Excerpts from a dataset

···

Lemma handoff_assigns_one_slot_witness :
  let d := fst (Apu.mock_fsbl_SetATFHandoffParams 3 0x8000 0 card_empty) in
  length (Apu.Entry d) = 10%nat
  /\ Apu.Entry d !! Z.to_nat 3
     = Some {| Apu.EntryPoint := Some 0x8000;
               Apu.PartitionFlags := Some 0 |}
  /\ forall i : nat,
       (i < 10)%nat -> i <> Z.to_nat 3 ->
       Apu.Entry d !! i = Some ATFHandoffEntry_fresh.
Proof.
  apply (handoff_assigns_one_slot 3 0x8000 0 card_empty).
  unfold Apu.MAX_ENTRIES. lia.
Defined.


(** * [print_buffer] *)

Lemma length_hex_digits d v : length (hex_digits d v) = d.
Proof.
  revert v. induction d as [|d IH]; intros v; simpl; [reflexivity|].
  rewrite length_app, IH. simpl. lia.
Qed.

Lemma length_hex_cell c buffer size i j :
  length (hex_cell c buffer size i j) = 3%nat.
Proof.
  unfold hex_cell. destruct (cell_in_range c size i j); [|reflexivity].
  rewrite length_app, length_hex_digits. reflexivity.
Qed.

Lemma length_ascii_cell c buffer size i j :
  length (ascii_cell c buffer size i j)
  = if cell_in_range c size i j then 1%nat else 0%nat.
Proof.
  unfold ascii_cell. destruct (cell_in_range c size i j); [|reflexivity].
  destruct (_ && _); reflexivity.
Qed.

Lemma sixteen_cells :
  seqZ 0 bytes_per_line = [0; 1; 2; 3; 4; 5; 6; 7; 8; 9; 10; 11; 12; 13; 14; 15].
Proof. reflexivity. Qed.

Lemma len_print_line c buffer size i :
  0 <= i < size -> i + 16 <= 2 ^ bits c ->
  len (print_line c buffer size i) = 63 + Z.min 16 (size - i).
Proof.
  intros Hi Hb. unfold print_line, len.
  rewrite sixteen_cells. cbn [map concat].
  rewrite !length_app, length_hex_digits, !length_hex_cell,
    !length_ascii_cell.
  unfold cell_in_range. cbn [length].
  rewrite !(wrap_small (bits c)) by lia.
  repeat match goal with
         | |- context [?a <? ?b] =>
             destruct (Z.ltb_spec a b); try (exfalso; lia)
         end; lia.
Qed.

Lemma dump_lines_step r :
  0 < r -> dump_lines r = 1 + dump_lines (r - 16) /\ 0 <= dump_lines (r - 16).
Proof.
  intros Hr. unfold dump_lines.
  replace (r + 15) with (r - 16 + 15 + 1 * 16) by lia.
  rewrite Z.div_add by lia.
  assert (0 <= (r - 16 + 15) / 16) by (apply Z.div_pos; lia).
  lia.
Qed.

Lemma dump_lines_done r : -15 <= r <= 0 -> dump_lines r = 0.
Proof. intros Hr. unfold dump_lines. apply Z.div_small. lia. Qed.

Lemma print_lines_unfold c buffer size fuel i :
  print_lines c buffer size (S fuel) i
  = if i <? size then
      match print_lines c buffer size fuel
              (wrap (bits c) (i + bytes_per_line)) with
      | Some rest => Some (print_line c buffer size i ++ rest)
      | None => None
      end
    else Some [].
Proof. reflexivity. Qed.

Lemma print_lines_length c buffer size fuel :
  forall i,
    0 <= i <= size + 15 -> size <= 2 ^ bits c - 16 ->
    (Z.to_nat (dump_lines (size - i)) <= fuel)%nat ->
    exists out,
      print_lines c buffer size fuel i = Some out
      /\ len out = 63 * dump_lines (size - i) + Z.max 0 (size - i).
Proof.
  induction fuel as [|fuel IH]; intros i Hi Hsize Hfuel.
  - simpl. destruct (i <? size) eqn:Hlt.
    + apply Z.ltb_lt in Hlt.
      destruct (dump_lines_step (size - i)) as [Hs Hnn]; [lia|].
      lia.
    + apply Z.ltb_ge in Hlt. exists []. split; [reflexivity|].
      rewrite dump_lines_done by lia. unfold len. simpl. lia.
  - rewrite print_lines_unfold. destruct (i <? size) eqn:Hlt.
    + apply Z.ltb_lt in Hlt.
      destruct (dump_lines_step (size - i)) as [Hs Hnn]; [lia|].
      unfold bytes_per_line. rewrite wrap_small by lia.
      destruct (IH (i + 16)) as (rest & -> & Hrest); try lia.
      { replace (size - (i + 16)) with (size - i - 16) by lia. lia. }
      eexists. split; [reflexivity|].
      rewrite len_app, len_print_line, Hrest by lia.
      replace (size - (i + 16)) with (size - i - 16) by lia. lia.
    + apply Z.ltb_ge in Hlt. exists []. split; [reflexivity|].
      rewrite dump_lines_done by lia. unfold len. simpl. lia.
Qed.

(** X17.  For a buffer of [size] bytes, [size] at most the largest
    [size_t] minus 16, [print_buffer] returns after having printed one
    line per 16 bytes started, each of 63 characters plus one per byte of
    the line: [63 * ceil(size / 16) + size] characters in all, and nothing
    for an empty buffer. *)
Theorem print_buffer_length c buffer size :
  0 <= size <= 2 ^ bits c - 16 ->
  exists out,
    print_buffer c buffer size = Some out
    /\ len out = 63 * dump_lines size + size.
Proof.
  intros Hsize. unfold print_buffer.
  destruct (print_lines_length c buffer size
              (Z.to_nat (size / bytes_per_line + 1)) 0)
    as (out & Hout & Hlen); try lia.
  - rewrite Z.sub_0_r. unfold dump_lines, bytes_per_line.
    assert ((size + 15) / 16 <= size / 16 + 1).
    { replace (size / 16 + 1) with ((size + 1 * 16) / 16)
        by (rewrite Z.div_add by lia; reflexivity).
      apply Z.div_le_mono; lia. }
    lia.
  - exists out. split; [exact Hout|]. rewrite Hlen, Z.sub_0_r. lia.
Qed.

Lemma print_buffer_length_witness :
  exists out,
    print_buffer ELF32 image32_small 20 = Some out
    /\ len out = 63 * dump_lines 20 + 20.
Proof.
  apply (print_buffer_length ELF32 image32_small 20). simpl. lia.
Defined.

(** ** What is printed *)

Lemma hex_digit_safe v : console_safe (hex_digit (v mod 16)) = true.
Proof.
  pose proof (Z.mod_pos_bound v 16 ltac:(lia)) as Hr.
  set (x := v mod 16) in *.
  assert (H : x = 0 \/ x = 1 \/ x = 2 \/ x = 3 \/ x = 4 \/ x = 5 \/ x = 6
              \/ x = 7 \/ x = 8 \/ x = 9 \/ x = 10 \/ x = 11 \/ x = 12
              \/ x = 13 \/ x = 14 \/ x = 15) by lia.
  repeat destruct H as [H|H]; rewrite H; reflexivity.
Qed.

Lemma hex_digits_safe d :
  forall v, Forall (fun a => console_safe a = true) (hex_digits d v).
Proof.
  induction d as [|d IH]; intros v; simpl; [constructor|].
  apply Forall_app. split; [apply IH|].
  constructor; [apply hex_digit_safe|constructor].
Qed.

Lemma text_of_byte_safe b :
  console_safe (if (byte_val b >=? 32) && (byte_val b <? 127)
                then Ascii.ascii_of_byte b else ch_dot) = true.
Proof. destruct b; reflexivity. Qed.

Lemma hex_cell_safe c buffer size i j :
  Forall (fun a => console_safe a = true) (hex_cell c buffer size i j).
Proof.
  unfold hex_cell. destruct (cell_in_range c size i j).
  - apply Forall_app. split; [apply hex_digits_safe|].
    repeat constructor.
  - repeat constructor.
Qed.

Lemma ascii_cell_safe c buffer size i j :
  Forall (fun a => console_safe a = true) (ascii_cell c buffer size i j).
Proof.
  unfold ascii_cell. destruct (cell_in_range c size i j); [|constructor].
  cbv zeta. pose proof (text_of_byte_safe (buffer_at c buffer i j)) as H.
  destruct ((byte_val (buffer_at c buffer i j) >=? 32)
            && (byte_val (buffer_at c buffer i j) <? 127));
    constructor; [exact H|constructor|exact H|constructor].
Qed.

Lemma print_line_safe c buffer size i :
  Forall (fun a => console_safe a = true) (print_line c buffer size i).
Proof.
  unfold print_line.
  apply Forall_app; split; [apply hex_digits_safe|].
  apply Forall_app; split; [repeat constructor|].
  apply Forall_app; split.
  { apply Forall_concat, Forall_fmap, Forall_forall. intros j _.
    apply hex_cell_safe. }
  apply Forall_app; split; [repeat constructor|].
  apply Forall_app; split; [|repeat constructor].
  apply Forall_concat, Forall_fmap, Forall_forall. intros j _.
  apply ascii_cell_safe.
Qed.

Lemma print_lines_safe c buffer size fuel :
  forall i out,
    print_lines c buffer size fuel i = Some out ->
    Forall (fun a => console_safe a = true) out.
Proof.
  induction fuel as [|fuel IH]; intros i out H.
  - simpl in H. destruct (i <? size); [discriminate|].
    injection H as <-. constructor.
  - rewrite print_lines_unfold in H. destruct (i <? size).
    + destruct (print_lines c buffer size fuel _) as [rest|] eqn:Hrest;
        [|discriminate].
      assert (out = print_line c buffer size i ++ rest) as ->
        by congruence.
      apply Forall_app. split.
      * apply print_line_safe.
      * eapply IH. exact Hrest.
    + injection H as <-. constructor.
Qed.

(** X18.  Whatever the bytes of the buffer, every character that
    [print_buffer] prints is a printable ASCII character (code 32 to 126),
    a carriage return or a line feed: bytes outside the printable range
    show as a dot in the text column. *)
Theorem print_buffer_output_is_console_safe c buffer size out :
  print_buffer c buffer size = Some out ->
  Forall (fun a => console_safe a = true) out.
Proof. apply print_lines_safe. Qed.

Lemma print_buffer_output_is_console_safe_witness :
  exists out,
    print_buffer ELF32 [x7f; x45; x00; xff] 4 = Some out
    /\ Forall (fun a => console_safe a = true) out.
Proof.
  eexists. split; [vm_compute; reflexivity|].
  apply (print_buffer_output_is_console_safe ELF32 [x7f; x45; x00; xff] 4).
  reflexivity.
Defined.

(** ** The end of the range of [size_t] *)





(** ** The bytes read *)

Lemma buffer_at_take c buffer size i j :
  cell_in_range c size i j = true ->
  buffer_at c (take (Z.to_nat size) buffer) i j = buffer_at c buffer i j.
Proof.
  unfold cell_in_range, buffer_at. intros H. apply Z.ltb_lt in H.
  pose proof (wrap_nonneg (bits c) (i + j)) as Hnn.
  pose proof (bits_pos c). rewrite lookup_take_lt by lia. reflexivity.
Qed.

Lemma print_line_take c buffer size i :
  print_line c (take (Z.to_nat size) buffer) size i
  = print_line c buffer size i.
Proof.
  unfold print_line. f_equal. f_equal. f_equal; [|f_equal; f_equal].
  - f_equal. apply map_ext. intros j. unfold hex_cell.
    destruct (cell_in_range c size i j) eqn:E; [|reflexivity].
    rewrite buffer_at_take by exact E. reflexivity.
  - f_equal. apply map_ext. intros j. unfold ascii_cell.
    destruct (cell_in_range c size i j) eqn:E; [|reflexivity].
    rewrite buffer_at_take by exact E. reflexivity.
Qed.

Lemma print_lines_take c buffer size fuel :
  forall i,
    print_lines c (take (Z.to_nat size) buffer) size fuel i
    = print_lines c buffer size fuel i.
Proof.
  induction fuel as [|fuel IH]; intros i; [reflexivity|].
  rewrite !print_lines_unfold, IH, print_line_take. reflexivity.
Qed.

(** X20.  [print_buffer] reads the first [size] bytes of the buffer and
    no other: two buffers with the same first [size] bytes give the same
    dump. *)
Theorem print_buffer_reads_size_bytes c buffer buffer' size :
  take (Z.to_nat size) buffer = take (Z.to_nat size) buffer' ->
  print_buffer c buffer size = print_buffer c buffer' size.
Proof.
  intros H. unfold print_buffer.
  rewrite <- (print_lines_take c buffer), <- (print_lines_take c buffer').
  rewrite H. reflexivity.
Qed.

Lemma print_buffer_reads_size_bytes_witness :
  print_buffer ELF32 [x41; x42; x43] 2 = print_buffer ELF32 [x41; x42] 2.
Proof.
  apply (print_buffer_reads_size_bytes ELF32 [x41; x42; x43] [x41; x42] 2).
  reflexivity.
Defined.

(** * The loader's own storage and the device registers *)

(** ** Writes that stay inside a validated destination *)

Lemma existsb_false_impl {A} (f g : A -> bool) (l : list A) :
  (forall x, f x = false -> g x = false) ->
  existsb f l = false -> existsb g l = false.
Proof.
  intros Himp. induction l as [|x l IH]; simpl; [reflexivity|].
  intros H. apply orb_false_iff in H as [Hx Hl].
  rewrite (Himp x Hx), (IH Hl). reflexivity.
Qed.

Lemma hits_within p v M dst n range :
  0 <= v -> v <= dst -> 0 <= n -> dst + n <= v + M -> v + M <= 2 ^ p ->
  hits p v M range = false -> hits p dst n range = false.
Proof.
  intros Hv Hd Hn Hin Hfit. unfold hits, overlaps.
  destruct range as [b m]. simpl. set (P := 2 ^ p) in *.
  rewrite (Z.min_l M) by lia. rewrite (Z.min_l n) by lia.
  intros H. apply orb_false_iff in H as [H _].
  apply orb_false_iff. split.
  - destruct (Z.ltb_spec 0 n), (Z.ltb_spec 0 m), (Z.ltb_spec dst (b + m)),
      (Z.ltb_spec b (dst + n)); simpl; try reflexivity.
    destruct (Z.ltb_spec 0 M), (Z.ltb_spec v (b + m)),
      (Z.ltb_spec b (v + M)); simpl in H; try discriminate; lia.
  - destruct (Z.ltb_spec 0 (dst + n - P)); [lia|reflexivity].
Qed.

Lemma copy_loop_clear c sm M fuel :
  forall loaded toread w r w',
    copy_loop c sm fuel loaded toread w = (r, w') ->
    0 <= sm -> 0 <= loaded -> 0 <= toread ->
    loaded + toread <= M -> sm + M <= 2 ^ bits c ->
    loaded + toread < 2 ^ bits c ->
    existsb (hits (bits c) sm M) (reserved w) = false ->
    clobbered w = false ->
    clobbered w' = false /\ occupied w' = occupied w
    /\ (forall bl, r = Ok bl -> bl = loaded + toread).
Proof.
  induction fuel as [|fuel IH];
    intros loaded toread w r w' H Hsm Hl Ht HM Hfit Hlt Hclear Hcl.
  - simpl in H. destruct (toread >? 0) eqn:Hgt; inversion H; subst; clear H.
    + do 2 (split; [assumption || reflexivity|]). intros bl Hbl. discriminate.
    + rewrite Z.gtb_ltb in Hgt. apply Z.ltb_ge in Hgt.
      do 2 (split; [assumption || reflexivity|]).
      intros bl Hbl. injection Hbl as <-. lia.
  - rewrite copy_loop_unfold in H.
    destruct (toread >? 0) eqn:Hgt.
    2: { rewrite Z.gtb_ltb in Hgt. apply Z.ltb_ge in Hgt.
         inversion H; subst; clear H.
         do 2 (split; [assumption || reflexivity|]).
         intros bl Hbl. injection Hbl as <-. lia. }
    apply Z.gtb_lt in Hgt.
    set (chunk := if toread >? CHUNK_SIZE then CHUNK_SIZE else toread) in H.
    assert (Hchunk : 0 < chunk <= toread).
    { unfold chunk, CHUNK_SIZE. destruct (toread >? 4096) eqn:E; lia. }
    cbv zeta in H.
    destruct (f_read BufChunk chunk w) as [[fr buffer] w1] eqn:Hrd.
    pose proof (f_read_clobbered _ _ _ _ _ _ Hrd) as [Hcl1 Hown1].
    assert (Hlen1 : len buffer <= chunk).
    { unfold f_read in Hrd.
      destruct (match rd_script w with [] => RdAll | r :: _ => r end);
        inversion Hrd; subst; clear Hrd; unfold len, sub; simpl;
        try rewrite length_take; lia. }
    destruct (negb (fr_ok fr) || (len buffer =? 0)) eqn:Hbad.
    { inversion H; subst; clear H. simpl.
      split; [congruence|]. split; [assumption|].
      intros bl Hbl. discriminate. }
    apply orb_false_iff in Hbad as [_ Hnz]. apply Z.eqb_neq in Hnz.
    pose proof (len_nonneg buffer) as Hnn.
    pose proof (bits_pos c) as Hb.
    rewrite (wrap_small _ (loaded + len buffer)) in H by lia.
    rewrite (wrap_small _ (toread - len buffer)) in H by lia.
    unfold ptr_add at 3 in H. rewrite (wrap_small _ (sm + loaded)) in H by lia.
    assert (Hres1 : reserved w1 = reserved w)
      by (unfold reserved; rewrite Hown1; reflexivity).
    apply IH in H as (Hcl' & Hown' & Hok'); simpl; try lia.
    + simpl in Hown'. split; [exact Hcl'|]. split; [congruence|].
      intros bl Hbl. rewrite (Hok' bl Hbl). lia.
    + change (reserved _) with (reserved w1). rewrite Hres1. exact Hclear.
    + change (reserved _) with (reserved w1). rewrite Hres1, Hcl1, Hcl.
      simpl. eapply existsb_false_impl; [|exact Hclear].
      intros range. apply hits_within; lia.
Qed.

···

◆ **Goal of the exercise**
Print exactly the lines above, between the one holding "- repeat constructor." and the one holding "cbv zeta. pose", inclusive, and nothing besides.

◆ **Your solution**
  - repeat constructor.
Qed.

Lemma ascii_cell_safe c buffer size i j :
  Forall (fun a => console_safe a = true) (ascii_cell c buffer size i j).
Proof.
  unfold ascii_cell. destruct (cell_in_range c size i j); [|constructor].
  cbv zeta. pose proof (text_of_byte_safe (buffer_at c buffer i j)) as H.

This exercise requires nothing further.